_YOUR TASK_: Only one stretch of the data below should be repeated: the lines from the line containing "intros _ _ Hr Hc." through the line containing "split; [|split].", inclusive, exactly as they are.

(Records drawn from a dataset)

______

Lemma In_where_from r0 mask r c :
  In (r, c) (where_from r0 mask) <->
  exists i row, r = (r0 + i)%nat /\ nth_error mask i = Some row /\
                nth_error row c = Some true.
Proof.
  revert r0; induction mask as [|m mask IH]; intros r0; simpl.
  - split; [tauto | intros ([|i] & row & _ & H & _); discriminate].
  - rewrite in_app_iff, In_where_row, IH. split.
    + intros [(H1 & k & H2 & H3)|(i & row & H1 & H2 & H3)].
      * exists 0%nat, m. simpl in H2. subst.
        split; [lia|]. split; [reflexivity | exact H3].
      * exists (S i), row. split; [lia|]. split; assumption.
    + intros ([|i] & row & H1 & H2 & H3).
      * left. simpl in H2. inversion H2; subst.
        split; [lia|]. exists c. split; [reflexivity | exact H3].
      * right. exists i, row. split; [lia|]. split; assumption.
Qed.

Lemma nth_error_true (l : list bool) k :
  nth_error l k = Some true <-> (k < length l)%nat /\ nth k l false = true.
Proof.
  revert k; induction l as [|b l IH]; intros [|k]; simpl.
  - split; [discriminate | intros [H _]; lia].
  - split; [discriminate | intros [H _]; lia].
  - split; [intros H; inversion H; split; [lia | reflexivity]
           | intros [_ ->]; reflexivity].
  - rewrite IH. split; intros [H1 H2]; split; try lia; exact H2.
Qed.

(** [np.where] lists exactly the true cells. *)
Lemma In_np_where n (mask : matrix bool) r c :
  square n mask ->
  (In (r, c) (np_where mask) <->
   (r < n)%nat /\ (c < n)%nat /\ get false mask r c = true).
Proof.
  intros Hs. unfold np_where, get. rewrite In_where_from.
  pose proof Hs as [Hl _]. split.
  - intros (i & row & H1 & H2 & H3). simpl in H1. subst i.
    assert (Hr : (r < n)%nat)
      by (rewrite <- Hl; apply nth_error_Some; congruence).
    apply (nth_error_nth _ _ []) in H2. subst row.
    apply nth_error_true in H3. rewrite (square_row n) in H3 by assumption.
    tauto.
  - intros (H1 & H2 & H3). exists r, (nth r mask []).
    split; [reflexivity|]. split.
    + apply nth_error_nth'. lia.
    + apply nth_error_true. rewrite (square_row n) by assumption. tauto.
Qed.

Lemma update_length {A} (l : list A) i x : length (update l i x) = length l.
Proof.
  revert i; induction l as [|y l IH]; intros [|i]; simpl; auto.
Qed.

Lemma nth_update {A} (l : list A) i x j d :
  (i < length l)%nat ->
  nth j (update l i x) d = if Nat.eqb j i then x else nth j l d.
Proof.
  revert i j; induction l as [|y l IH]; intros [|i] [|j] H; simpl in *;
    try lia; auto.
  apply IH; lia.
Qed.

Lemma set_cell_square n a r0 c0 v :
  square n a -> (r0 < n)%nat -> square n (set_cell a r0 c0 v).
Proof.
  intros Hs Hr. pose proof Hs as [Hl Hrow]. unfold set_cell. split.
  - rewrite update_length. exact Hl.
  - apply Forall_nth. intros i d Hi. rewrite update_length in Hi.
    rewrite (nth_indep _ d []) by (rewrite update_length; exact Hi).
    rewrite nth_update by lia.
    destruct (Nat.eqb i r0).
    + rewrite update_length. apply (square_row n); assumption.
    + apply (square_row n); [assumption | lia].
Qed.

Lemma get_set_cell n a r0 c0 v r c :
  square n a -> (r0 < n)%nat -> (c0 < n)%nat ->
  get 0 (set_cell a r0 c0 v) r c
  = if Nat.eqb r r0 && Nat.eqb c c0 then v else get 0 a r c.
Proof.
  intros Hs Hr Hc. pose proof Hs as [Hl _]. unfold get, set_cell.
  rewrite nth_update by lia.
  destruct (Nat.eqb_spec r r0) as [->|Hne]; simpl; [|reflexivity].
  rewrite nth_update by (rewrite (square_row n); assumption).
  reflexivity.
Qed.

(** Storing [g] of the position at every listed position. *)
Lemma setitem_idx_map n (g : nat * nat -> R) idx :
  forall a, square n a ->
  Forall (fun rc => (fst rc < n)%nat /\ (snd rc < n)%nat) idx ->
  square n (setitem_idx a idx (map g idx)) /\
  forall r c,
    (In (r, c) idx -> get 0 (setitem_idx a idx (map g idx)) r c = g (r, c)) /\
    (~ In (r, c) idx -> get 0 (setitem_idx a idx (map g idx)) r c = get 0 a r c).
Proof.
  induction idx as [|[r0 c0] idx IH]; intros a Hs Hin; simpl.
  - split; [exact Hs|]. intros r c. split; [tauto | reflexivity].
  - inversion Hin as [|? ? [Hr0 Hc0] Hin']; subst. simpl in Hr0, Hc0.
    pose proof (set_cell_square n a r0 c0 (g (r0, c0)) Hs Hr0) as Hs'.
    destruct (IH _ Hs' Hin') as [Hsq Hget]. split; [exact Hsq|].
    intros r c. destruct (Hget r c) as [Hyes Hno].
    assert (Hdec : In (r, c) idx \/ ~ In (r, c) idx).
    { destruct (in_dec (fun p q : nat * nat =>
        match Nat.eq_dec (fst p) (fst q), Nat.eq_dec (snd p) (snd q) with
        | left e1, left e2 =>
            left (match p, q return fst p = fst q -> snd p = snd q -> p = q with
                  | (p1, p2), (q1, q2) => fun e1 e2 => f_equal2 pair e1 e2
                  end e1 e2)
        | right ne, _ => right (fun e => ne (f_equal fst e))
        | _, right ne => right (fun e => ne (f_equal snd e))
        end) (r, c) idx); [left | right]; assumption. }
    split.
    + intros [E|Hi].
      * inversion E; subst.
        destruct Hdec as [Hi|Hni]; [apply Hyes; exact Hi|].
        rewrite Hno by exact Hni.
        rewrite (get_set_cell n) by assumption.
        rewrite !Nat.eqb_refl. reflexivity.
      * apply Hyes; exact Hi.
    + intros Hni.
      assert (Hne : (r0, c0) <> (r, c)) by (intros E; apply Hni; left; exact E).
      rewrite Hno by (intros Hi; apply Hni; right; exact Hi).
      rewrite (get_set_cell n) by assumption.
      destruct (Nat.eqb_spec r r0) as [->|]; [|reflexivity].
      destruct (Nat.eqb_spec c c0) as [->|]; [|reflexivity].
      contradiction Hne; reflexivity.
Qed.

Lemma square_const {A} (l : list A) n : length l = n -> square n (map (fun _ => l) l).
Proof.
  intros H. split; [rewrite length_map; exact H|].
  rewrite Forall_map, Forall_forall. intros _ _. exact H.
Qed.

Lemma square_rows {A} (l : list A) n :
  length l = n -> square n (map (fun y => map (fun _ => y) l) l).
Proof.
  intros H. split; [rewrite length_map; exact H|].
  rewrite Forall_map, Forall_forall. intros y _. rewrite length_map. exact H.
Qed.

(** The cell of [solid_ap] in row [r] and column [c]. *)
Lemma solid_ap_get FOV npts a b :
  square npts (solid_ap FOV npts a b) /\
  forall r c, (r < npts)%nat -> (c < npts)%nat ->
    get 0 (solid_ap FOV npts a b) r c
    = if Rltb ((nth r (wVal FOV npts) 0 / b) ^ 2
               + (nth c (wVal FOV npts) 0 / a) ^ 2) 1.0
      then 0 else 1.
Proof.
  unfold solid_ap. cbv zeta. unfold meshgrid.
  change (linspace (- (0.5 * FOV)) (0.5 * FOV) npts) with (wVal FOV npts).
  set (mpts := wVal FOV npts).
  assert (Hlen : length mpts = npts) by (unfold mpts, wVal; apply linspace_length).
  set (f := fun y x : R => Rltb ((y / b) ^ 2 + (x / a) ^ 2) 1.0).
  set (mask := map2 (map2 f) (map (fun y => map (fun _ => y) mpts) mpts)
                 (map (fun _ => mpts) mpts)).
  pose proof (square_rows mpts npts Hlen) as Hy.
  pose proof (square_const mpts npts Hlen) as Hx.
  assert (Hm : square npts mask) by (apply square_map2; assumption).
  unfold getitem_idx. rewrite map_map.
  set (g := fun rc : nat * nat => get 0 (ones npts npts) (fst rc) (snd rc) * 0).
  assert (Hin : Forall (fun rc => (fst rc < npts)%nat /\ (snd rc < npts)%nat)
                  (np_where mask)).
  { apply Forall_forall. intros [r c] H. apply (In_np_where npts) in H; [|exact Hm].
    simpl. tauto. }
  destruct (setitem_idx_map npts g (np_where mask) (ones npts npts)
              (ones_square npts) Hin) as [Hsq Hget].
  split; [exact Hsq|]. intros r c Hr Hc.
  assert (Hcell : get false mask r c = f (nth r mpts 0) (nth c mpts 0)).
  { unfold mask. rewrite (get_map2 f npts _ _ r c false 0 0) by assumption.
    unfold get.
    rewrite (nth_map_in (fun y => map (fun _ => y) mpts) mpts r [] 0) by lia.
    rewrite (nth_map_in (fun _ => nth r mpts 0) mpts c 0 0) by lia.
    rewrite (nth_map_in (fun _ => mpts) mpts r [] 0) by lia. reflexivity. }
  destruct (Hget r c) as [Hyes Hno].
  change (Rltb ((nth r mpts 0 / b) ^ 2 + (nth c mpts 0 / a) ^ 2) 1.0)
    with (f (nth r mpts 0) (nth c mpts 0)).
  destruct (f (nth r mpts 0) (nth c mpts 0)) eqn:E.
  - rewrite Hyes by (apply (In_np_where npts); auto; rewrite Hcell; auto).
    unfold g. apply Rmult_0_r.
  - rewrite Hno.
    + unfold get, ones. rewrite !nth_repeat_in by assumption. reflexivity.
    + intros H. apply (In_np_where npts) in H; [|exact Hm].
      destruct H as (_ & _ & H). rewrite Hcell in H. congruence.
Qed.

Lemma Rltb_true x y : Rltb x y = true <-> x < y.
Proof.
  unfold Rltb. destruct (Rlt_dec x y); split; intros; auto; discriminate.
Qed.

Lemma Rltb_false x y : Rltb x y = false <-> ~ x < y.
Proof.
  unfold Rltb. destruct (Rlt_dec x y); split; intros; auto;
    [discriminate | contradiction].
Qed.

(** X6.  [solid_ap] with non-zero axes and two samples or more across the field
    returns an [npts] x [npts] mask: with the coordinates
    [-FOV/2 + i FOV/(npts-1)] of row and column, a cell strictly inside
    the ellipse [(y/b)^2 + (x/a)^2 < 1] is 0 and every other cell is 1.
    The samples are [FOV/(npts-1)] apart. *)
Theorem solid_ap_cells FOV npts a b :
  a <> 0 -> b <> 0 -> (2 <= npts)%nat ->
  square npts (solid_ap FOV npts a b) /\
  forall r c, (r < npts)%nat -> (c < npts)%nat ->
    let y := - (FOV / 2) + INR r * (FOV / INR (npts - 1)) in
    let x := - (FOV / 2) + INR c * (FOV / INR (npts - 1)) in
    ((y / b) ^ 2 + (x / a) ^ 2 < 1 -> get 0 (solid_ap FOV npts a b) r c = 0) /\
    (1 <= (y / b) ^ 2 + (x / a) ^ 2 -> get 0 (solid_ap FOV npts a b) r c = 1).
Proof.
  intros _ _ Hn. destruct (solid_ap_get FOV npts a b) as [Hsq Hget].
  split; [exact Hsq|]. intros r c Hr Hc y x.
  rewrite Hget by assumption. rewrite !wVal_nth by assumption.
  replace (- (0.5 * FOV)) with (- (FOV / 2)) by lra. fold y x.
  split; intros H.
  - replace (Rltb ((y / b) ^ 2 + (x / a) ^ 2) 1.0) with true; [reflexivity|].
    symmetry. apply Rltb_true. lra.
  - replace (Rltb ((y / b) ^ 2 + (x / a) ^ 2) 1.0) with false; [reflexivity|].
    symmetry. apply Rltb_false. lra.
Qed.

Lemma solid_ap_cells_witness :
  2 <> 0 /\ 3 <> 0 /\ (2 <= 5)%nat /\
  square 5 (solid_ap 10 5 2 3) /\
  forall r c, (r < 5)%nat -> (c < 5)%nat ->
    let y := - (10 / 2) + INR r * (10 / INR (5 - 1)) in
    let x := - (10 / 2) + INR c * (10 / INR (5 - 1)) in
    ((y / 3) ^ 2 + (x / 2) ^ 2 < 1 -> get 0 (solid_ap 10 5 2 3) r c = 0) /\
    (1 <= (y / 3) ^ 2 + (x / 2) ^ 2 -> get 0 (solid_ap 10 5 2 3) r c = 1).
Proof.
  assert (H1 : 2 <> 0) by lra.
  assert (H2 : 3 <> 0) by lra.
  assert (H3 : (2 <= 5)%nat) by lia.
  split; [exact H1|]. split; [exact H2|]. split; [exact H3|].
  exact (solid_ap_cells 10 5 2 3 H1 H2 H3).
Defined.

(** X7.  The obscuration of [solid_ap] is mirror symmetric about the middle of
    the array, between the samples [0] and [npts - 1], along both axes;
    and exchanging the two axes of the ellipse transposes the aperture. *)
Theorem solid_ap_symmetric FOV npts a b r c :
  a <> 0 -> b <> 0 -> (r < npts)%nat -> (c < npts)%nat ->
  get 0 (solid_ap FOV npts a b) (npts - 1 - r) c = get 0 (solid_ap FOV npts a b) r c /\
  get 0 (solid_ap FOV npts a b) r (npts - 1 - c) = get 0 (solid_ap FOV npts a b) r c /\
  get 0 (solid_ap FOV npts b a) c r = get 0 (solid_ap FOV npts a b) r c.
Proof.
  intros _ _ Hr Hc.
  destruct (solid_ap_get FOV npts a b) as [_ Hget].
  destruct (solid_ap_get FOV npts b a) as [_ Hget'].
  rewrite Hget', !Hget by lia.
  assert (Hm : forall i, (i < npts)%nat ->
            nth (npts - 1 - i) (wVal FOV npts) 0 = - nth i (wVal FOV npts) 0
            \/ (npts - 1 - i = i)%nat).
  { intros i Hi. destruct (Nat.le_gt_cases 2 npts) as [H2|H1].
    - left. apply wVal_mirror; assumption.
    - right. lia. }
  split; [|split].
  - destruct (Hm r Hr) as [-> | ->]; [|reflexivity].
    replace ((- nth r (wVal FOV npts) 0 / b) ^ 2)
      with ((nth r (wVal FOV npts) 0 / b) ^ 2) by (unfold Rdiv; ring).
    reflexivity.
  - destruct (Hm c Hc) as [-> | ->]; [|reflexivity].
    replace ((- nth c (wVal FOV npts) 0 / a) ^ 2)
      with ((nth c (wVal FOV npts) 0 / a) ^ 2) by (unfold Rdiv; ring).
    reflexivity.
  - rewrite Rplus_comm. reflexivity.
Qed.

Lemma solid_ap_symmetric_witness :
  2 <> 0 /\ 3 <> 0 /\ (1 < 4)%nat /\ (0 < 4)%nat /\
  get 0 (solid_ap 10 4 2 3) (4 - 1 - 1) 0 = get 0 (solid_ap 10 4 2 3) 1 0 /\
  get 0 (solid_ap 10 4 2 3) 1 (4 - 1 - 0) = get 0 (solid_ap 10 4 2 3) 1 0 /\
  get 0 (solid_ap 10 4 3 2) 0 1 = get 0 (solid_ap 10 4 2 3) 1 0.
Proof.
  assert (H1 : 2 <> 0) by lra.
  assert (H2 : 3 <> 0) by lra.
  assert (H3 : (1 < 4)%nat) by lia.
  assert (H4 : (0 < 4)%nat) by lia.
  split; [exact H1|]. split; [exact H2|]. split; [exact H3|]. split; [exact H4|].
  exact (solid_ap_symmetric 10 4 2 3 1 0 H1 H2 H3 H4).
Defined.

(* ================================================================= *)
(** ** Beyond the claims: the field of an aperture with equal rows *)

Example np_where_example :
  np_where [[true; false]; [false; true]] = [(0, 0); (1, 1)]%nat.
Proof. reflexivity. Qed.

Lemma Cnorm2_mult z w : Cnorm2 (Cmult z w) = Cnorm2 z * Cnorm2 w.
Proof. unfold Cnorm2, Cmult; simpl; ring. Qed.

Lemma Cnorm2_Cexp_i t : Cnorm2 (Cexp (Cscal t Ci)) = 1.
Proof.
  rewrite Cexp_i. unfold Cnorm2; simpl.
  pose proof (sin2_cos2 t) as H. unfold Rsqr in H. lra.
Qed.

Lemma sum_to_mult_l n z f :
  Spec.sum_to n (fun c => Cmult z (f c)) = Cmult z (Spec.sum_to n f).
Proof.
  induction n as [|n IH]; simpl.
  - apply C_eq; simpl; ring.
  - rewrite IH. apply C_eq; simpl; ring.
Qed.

______

_REPLY_:
  intros _ _ Hr Hc.
  destruct (solid_ap_get FOV npts a b) as [_ Hget].
  destruct (solid_ap_get FOV npts b a) as [_ Hget'].
  rewrite Hget', !Hget by lia.
  assert (Hm : forall i, (i < npts)%nat ->
            nth (npts - 1 - i) (wVal FOV npts) 0 = - nth i (wVal FOV npts) 0
            \/ (npts - 1 - i = i)%nat).
  { intros i Hi. destruct (Nat.le_gt_cases 2 npts) as [H2|H1].
    - left. apply wVal_mirror; assumption.
    - right. lia. }
  split; [|split].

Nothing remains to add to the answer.